The Royal College Building

The Royal College building resides on the traditional unceded territory of the Algonquin Anishnaabeg people.

With its tall arches, stained glass windows, and other distinct features, the Royal College’s headquarters is a recognized architectural landmark in Ottawa since 1921.

Canadian architect Alphonse Content designed the classically inspired five-story structure. With wings to house various functions organized around a central axis, the pale-yellow brick permits the architectural details, such as alternating square and round-headed windows and central belfry, to stand out.


Former monastery

The Sisters Adorers of the Precious Blood, a contemplative order of nuns originating from Saint-Hyacinthe, Que. in 1881, first occupied the building. A cloistered order, the sisters lived in silence, devoting six hours a day (or more) to prayer.

While public mass was celebrated in the main chapel, the sisters attended service in an adjacent smaller private chapel. License to leave the monastery to further one's spiritual growth or tend to one's physical needs was given.

At its peak, approximately sixty (60) nuns called the Ottawa monastery their home. At the time of its sale in 1991, the 11 remaining sisters moved to a convent near Quebec City.


New ownership

Led by the architectural firm of Murray & Murray Associates Inc, the building underwent extensive interior renovations. Throughout the renovation process and extensive modifications, careful preservation of the exterior architectural integrity proved essential.

Today, the main chapel serves as Royal College's Council Room, the Sisters' private chapel serves as meeting space and reading lounge, known as The Roddick Room, and the former central exterior courtyard now serves as a glassed atrium.

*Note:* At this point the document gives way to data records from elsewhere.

(* ===== verification/ChunkedVec.v ===== *)
(** * ChunkedVec: the in-memory record vector (src/vec/mem_chunked_vec.hpp)

    A vector as a list of chunks, with a free list of the chunks that still
    have room.  Record ids are positions [chunk * elems_per_chunk + slot].  The
    chunks' [next_] pointers always link consecutive entries of [chunk_list_]
    ([resize] is the only place that sets them), so the model keeps the list
    and reads "next" as "the following entry".  The shared mutex serialises the
    operations; each operation is one step of the model.  Undo-log callbacks
    are null in the modelled configurations. *)

From S2P Require Import Prelude Chunk VecSpec.

Section vec.
  Context {T : Type} `{Inhabited T}.
  (** [elems_per_chunk_ = num_entries = (DEFAULT_CHUNK_SIZE - 128) / sizeof(T)] *)
  Variable elems_per_chunk : nat.

Record mem_chunked_vec : Type := mk_vec {
  capacity_ : Z;               (* total capacity in records *)
  available_slots_ : Z;        (* total number of available slots *)
  chunk_list_ : list (chunk T);
  free_list_ : list Z          (* offsets of chunks with empty slots *)
}.

(** [mem_chunked_vec()] and [clear()] *)
Definition new_vec : mem_chunked_vec := mk_vec 0 0 [] [].

Definition clear (v : mem_chunked_vec) : mem_chunked_vec := mk_vec 0 0 [] [].

Definition set_chunks (f : list (chunk T) → list (chunk T)) (v : mem_chunked_vec) :=
  mk_vec (capacity_ v) (available_slots_ v) (f (chunk_list_ v)) (free_list_ v).
Definition set_available (f : Z → Z) (v : mem_chunked_vec) :=
  mk_vec (capacity_ v) (f (available_slots_ v)) (chunk_list_ v) (free_list_ v).
Definition set_free_list (f : list Z → list Z) (v : mem_chunked_vec) :=
  mk_vec (capacity_ v) (available_slots_ v) (chunk_list_ v) (f (free_list_ v)).

Definition is_full (v : mem_chunked_vec) : bool := bool_decide (available_slots_ v = 0).
Definition num_chunks (v : mem_chunked_vec) : nat := length (chunk_list_ v).

(** [add_to_free_list], [remove_from_free_list], [find_in_free_list] ([front()]
    of an empty vector is undefined). *)
Definition add_to_free_list (idx : Z) : mem_chunked_vec → mem_chunked_vec :=
  set_free_list (λ l, l ++ [idx]).
Definition remove_from_free_list (idx : Z) : mem_chunked_vec → mem_chunked_vec :=
  set_free_list (λ l, filter (λ i, i ≠ idx) l).
Definition find_in_free_list (v : mem_chunked_vec) : res Z :=
  match free_list_ v with [] => Exn undefined_behaviour | i :: _ => Val i end.

(** [find_chunk(idx)] and the position of [idx] on its chunk. *)
Definition find_chunk (v : mem_chunked_vec) (idx : Z) : res nat :=
  let k := Z.to_nat (idx / Z.of_nat elems_per_chunk) in
  if (length (chunk_list_ v) <=? k)%nat then Exn index_out_of_range else Val k.
Definition slot_of (idx : Z) : nat := Z.to_nat (idx mod Z.of_nat elems_per_chunk).

Definition chunk_at (v : mem_chunked_vec) (k : nat) : res (chunk T) :=
  match chunk_list_ v !! k with Some c => Val c | None => Exn undefined_behaviour end.

(** [resize(nchunks)] *)
Definition add_chunk (v : mem_chunked_vec) : mem_chunked_vec :=
  let v1 := set_chunks (λ l, l ++ [new_chunk elems_per_chunk]) v in
  let n := Z.of_nat elems_per_chunk in
  let v2 := mk_vec (capacity_ v1 + n) (u64 (available_slots_ v1 + n))
                   (chunk_list_ v1) (free_list_ v1) in
  add_to_free_list (Z.of_nat ((num_chunks v2 - 1) * elems_per_chunk)) v2.

Definition resize (nchunks : nat) (v : mem_chunked_vec) : mem_chunked_vec :=
  let n := Z.of_nat elems_per_chunk in
  if bool_decide (chunk_list_ v = []) then
    Nat.iter (nchunks - 1) add_chunk
      (add_to_free_list 0 (mk_vec n n [new_chunk elems_per_chunk] (free_list_ v)))
  else Nat.iter nchunks add_chunk v.

(** [ch->set(pos, b)] and [ch->data_[pos] = o] on the [k]-th chunk. *)
Definition set_slot (k pos : nat) (b : bool) : mem_chunked_vec → mem_chunked_vec :=
  set_chunks (alter (λ c, chunk_set elems_per_chunk c pos b) k).
Definition write_loc (l : loc) (o : T) : mem_chunked_vec → mem_chunked_vec :=
  set_chunks (alter (λ c, chunk_write c l.2 o) l.1).
Definition read_loc (v : mem_chunked_vec) (l : loc) : option T :=
  c ← chunk_list_ v !! l.1; data_ c !! l.2.

(** [store_at(idx, o)] *)
Definition store_at (idx : Z) (o : T) : M mem_chunked_vec unit := λ v,
  match find_chunk v idx with
  | Exn e => (v, Exn e)
  | Val k =>
    let pos := slot_of idx in
    let v1 := write_loc (k, pos) o v in
    match (c ← chunk_at v1 k; chunk_is_used c pos) : res bool with
    | Exn e => (v1, Exn e)
    | Val is_used =>
      let v2 := set_slot k pos true v1 in
      let v3 := if is_used then v2 else set_available (λ a, u64 (a - 1)) v2 in
      match chunk_at v3 k with
      | Exn e => (v3, Exn e)
      | Val c => (if chunk_is_full c then remove_from_free_list idx v3 else v3, Val tt)
      end
    end
  end.

(** The common tail of [append] and [store]: reserve the first available slot
    of the [k]-th chunk, whose records start at offset [offs].  The returned
    pair is the offset handed out and the address of the record. *)
Definition put_in_chunk (k : nat) (offs : Z) (o : T) : M mem_chunked_vec (Z * loc) := λ v,
  match chunk_at v k with
  | Exn e => (v, Exn e)
  | Val c =>
    match chunk_first_available c with
    | None => (v, Exn assertion_failed)
    | Some pos =>
      let v1 := set_available (λ a, u64 (a - 1)) v in
      let v2 := write_loc (k, pos) o (set_slot k pos true v1) in
      match chunk_at v2 k with
      | Exn e => (v2, Exn e)
      | Val c' =>
        (if chunk_is_full c' then remove_from_free_list offs v2 else v2,
         Val (offs + Z.of_nat pos, (k, pos)))
      end
    end
  end.

(** [append(o)] *)
Definition append (o : T) : M mem_chunked_vec (Z * loc) := λ v,
  let v1 := if is_full v then resize 1 v else v in
  match chunk_at v1 (num_chunks v1 - 1) with
  | Exn e => (v1, Exn e)
  | Val tail =>
    let v2 := if chunk_is_full tail then resize 1 v1 else v1 in
    put_in_chunk (num_chunks v2 - 1) (Z.of_nat ((num_chunks v2 - 1) * elems_per_chunk)) o v2
  end.

(** [store(o)] *)
Definition store (o : T) : M mem_chunked_vec (Z * loc) := λ v,
  if bool_decide (free_list_ v = []) then
    let v1 := resize 1 v in
    match find_in_free_list v1 with
    | Exn e => (v1, Exn e)
    | Val idx => put_in_chunk (num_chunks v1 - 1) idx o v1
    end
  else
    match find_in_free_list v with
    | Exn e => (v, Exn e)
    | Val idx =>
      match find_chunk v idx with
      | Exn e => (v, Exn e)
      | Val k => put_in_chunk k idx o v
      end
    end.

(** [erase(idx)] *)
Definition erase (idx : Z) : M mem_chunked_vec unit := λ v,
  match find_chunk v idx with
  | Exn e => (v, Exn e)
  | Val k =>
    match chunk_at v k with
    | Exn e => (v, Exn e)
    | Val c =>
      let was_full := chunk_is_full c in
      let pos := slot_of idx in
      match chunk_is_used c pos with
      | Exn e => (v, Exn e)
      | Val used =>
        let v1 := if used then set_available (λ a, u64 (a + 1)) v else v in
        let v2 := set_slot k pos false v1 in
        (if was_full then add_to_free_list idx v2 else v2, Val tt)
      end
    end
  end.

(** [first_available()] ([UNKNOWN] when there is none) *)
Fixpoint first_available_from (l : list (chunk T)) (offs : Z) : Z :=
  match l with
  | [] => UNKNOWN
  | c :: l' =>
    match chunk_first_available c with
    | Some first => offs + Z.of_nat first
    | None => first_available_from l' (offs + Z.of_nat elems_per_chunk)
    end
  end.
Definition first_available (v : mem_chunked_vec) : Z :=
  if bool_decide (available_slots_ v = 0) then UNKNOWN
  else first_available_from (chunk_list_ v) 0.

(** [last_used()]; the [SIZE_MAX] of an empty last chunk is added modulo 2^64. *)
Definition last_used (v : mem_chunked_vec) : Z :=
  match last (chunk_list_ v) with
  | None => UNKNOWN
  | Some ch =>
    let lu := match chunk_last_used elems_per_chunk ch with
              | Some p => Z.of_nat p | None => two64 - 1 end in
    u64 (Z.of_nat ((num_chunks v - 1) * elems_per_chunk) + lu)
  end.

(** [is_used(i)] *)
Definition is_used (v : mem_chunked_vec) (i : Z) : res bool :=
  k ← find_chunk v i; c ← chunk_at v k; chunk_is_used c (slot_of i).

(** [at(idx)] and [const_at(idx)]: the address of the record. *)
Definition at_ (v : mem_chunked_vec) (idx : Z) : res loc :=
  k ← find_chunk v idx;
  c ← chunk_at v k;
  b ← chunk_is_used c (slot_of idx);
  if (b : bool) then Val (k, slot_of idx) else Exn unknown_id.

(** ** What the vector stores *)
Definition vec_lookup (v : mem_chunked_vec) (id : Z) : option T :=
  if bool_decide (0 ≤ id) then
    c ← chunk_list_ v !! Z.to_nat (id / Z.of_nat elems_per_chunk);
    chunk_lookup c (slot_of id)
  else None.

Definition total_free (l : list (chunk T)) : nat := sum_list (chunk_nfree <$> l).

(** What readers rely on: every chunk is well formed and both counters are what
    the chunks say (the available slots modulo 2^64, as that counter is also
    decremented). *)
Record mvec_rd (v : mem_chunked_vec) : Prop := {
  wf_chunks : Forall (chunk_wf elems_per_chunk) (chunk_list_ v);
  wf_capacity : capacity_ v = Z.of_nat (num_chunks v * elems_per_chunk);
  wf_available : available_slots_ v = u64 (Z.of_nat (total_free (chunk_list_ v)))
}.

(** The invariant: in addition, the free list is exactly the start offsets of
    the chunks with room, without repetitions. *)
Record vec_wf (v : mem_chunked_vec) : Prop := {
  wf_rd :> mvec_rd v;
  wf_nodup : NoDup (free_list_ v);
  wf_free_list : ∀ x, x ∈ free_list_ v ↔
    ∃ k c, chunk_list_ v !! k = Some c ∧ chunk_is_full c = false
           ∧ x = Z.of_nat (k * elems_per_chunk)
}.

(** ** Lemmas *)
Context (Hn : (0 < elems_per_chunk)%nat) (Hn64 : Z.of_nat elems_per_chunk < two64).

Definition id_of (k p : nat) : Z := Z.of_nat (k * elems_per_chunk) + Z.of_nat p.

Lemma id_of_chunk k p :
  (p < elems_per_chunk)%nat → Z.to_nat (id_of k p / Z.of_nat elems_per_chunk) = k.
Proof.
  intros Hp. unfold id_of. rewrite Nat2Z.inj_mul, Z.add_comm, Z.div_add, Z.div_small by lia. lia.
Qed.

Lemma id_of_slot k p : (p < elems_per_chunk)%nat → slot_of (id_of k p) = p.
Proof.
  intros Hp. unfold slot_of, id_of.
  rewrite Nat2Z.inj_mul, Z.add_comm, Z.mod_add, Z.mod_small by lia. lia.
Qed.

In 1993, the City of Ottawa officially bequeathed the Royal College a Certificate of Merit in recognition of its efforts to retain and re-use the building while paying particular attention to the preservation of its windows and stained glass. Five years later in 1998, the City of Ottawa designated the building a heritage property. Recognizing the Royal College's ongoing participation in preserving Ottawa's architectural legacy, a Heritage Designation Plaque was affixed to the building's facade. The plaque acknowledges the historical and architectural significance of the building and conveys its importance to the people of Ottawa.